(What the task requires)
Show each line of the data below in which "program" occurs.

Dataset excerpts
........

(** * sift / BIAS: [Parameters.py]

    A shallow embedding of [src/pkg/sift/Parameters.py]: the two spectral
    brightness functions [d_b] and [classical_tsz], and the methods of the class
    [Parameters] that build the CMB, kSZ and tSZ maps and the fiducial parameter
    file.

    Numbers.  Python's [float] and numpy's [float64] are IEEE-754 binary64;
    they are Rocq's primitive floats, whose [+ - * /] are the same operations
    bit for bit.  What the program takes from libm and numpy ([exp], [pow],
    [mean]) is a parameter ([Numpy]).  The two brightness formulas are written
    once, over an arithmetic interface [Num], so that the same text can also be
    read in exact real arithmetic.

    Effects.  The methods run in a monad [M] that threads the state of
    numpy's global random generator, stops at the first exception the code
    itself can raise ([IndexError], [ValueError], [ZeroDivisionError],
    [OverflowError]) and records the calls made to the stochastic
    collaborators.  What [Parameters.py] imports ([camb], [flatsky], [tools],
    [inpaint], [fsolve], [np.random]) is a parameter ([Env]); the model follows
    the runs in which these return.  [realizations] is a count, a natural
    number.  [np.save] and the look-up of the repository are not modelled:
    [create_parameter_file] returns the matrix it hands to [np.save].
    [ext/SZpack.py] forwards to a native extension, which is a parameter
    ([SiftExt]). *)

From Stdlib Require Import ZArith List Bool Lia Floats Reals Lra.
From stdpp Require Import base list.
Import ListNotations.

Set Warnings "-inexact-float".

(* ================================================================== *)
(** * The arithmetic interface *)
(* ================================================================== *)

(** The arithmetic the formulas are written in.  [ndiv] is numpy's division
    (it never raises: [x / 0] is an infinity or a NaN); [py_pow] is Python's
    [float.__pow__] and [np_pow] numpy's [power], both at a literal positive
    exponent; [dec m e] is the literal [m * 10^e] (an integer for [e = 0],
    converted as Python converts an [int] operand of a float operation). *)
Class Num (A : Type) : Type := {
  nadd : A -> A -> A;
  nsub : A -> A -> A;
  nmul : A -> A -> A;
  ndiv : A -> A -> A;
  py_pow : A -> positive -> A;
  np_pow : A -> positive -> A;
  nexp : A -> A;
  dec : Z -> Z -> A
}.

Declare Scope num_scope.
Delimit Scope num_scope with num.
Infix "+" := nadd : num_scope.
Infix "-" := nsub : num_scope.
Infix "*" := nmul : num_scope.
Infix "/" := ndiv : num_scope.
Notation "x ** n" := (np_pow x n%positive)
  (at level 30, right associativity) : num_scope.
Notation "x ^^ n" := (py_pow x n%positive)
  (at level 30, right associativity) : num_scope.

(** ** binary64 *)

(** What the program calls in libm and numpy.  [np_power] and [py_power] are
    C's [pow] as numpy and as Python reach it; [np_mean] is [np.mean] of a
    two-dimensional array (numpy fixes the order of the additions);
    [np_linspace] is [np.linspace]. *)
Class Numpy : Type := {
  np_exp : float -> float;
  np_power : float -> float -> float;
  py_power : float -> float -> float;
  np_mean : list (list float) -> float;
  np_linspace : float -> float -> Z -> list float
}.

........

(Exercise solution)
    bit for bit.  What the program takes from libm and numpy ([exp], [pow],
(** What the program calls in libm and numpy.  [np_power] and [py_power] are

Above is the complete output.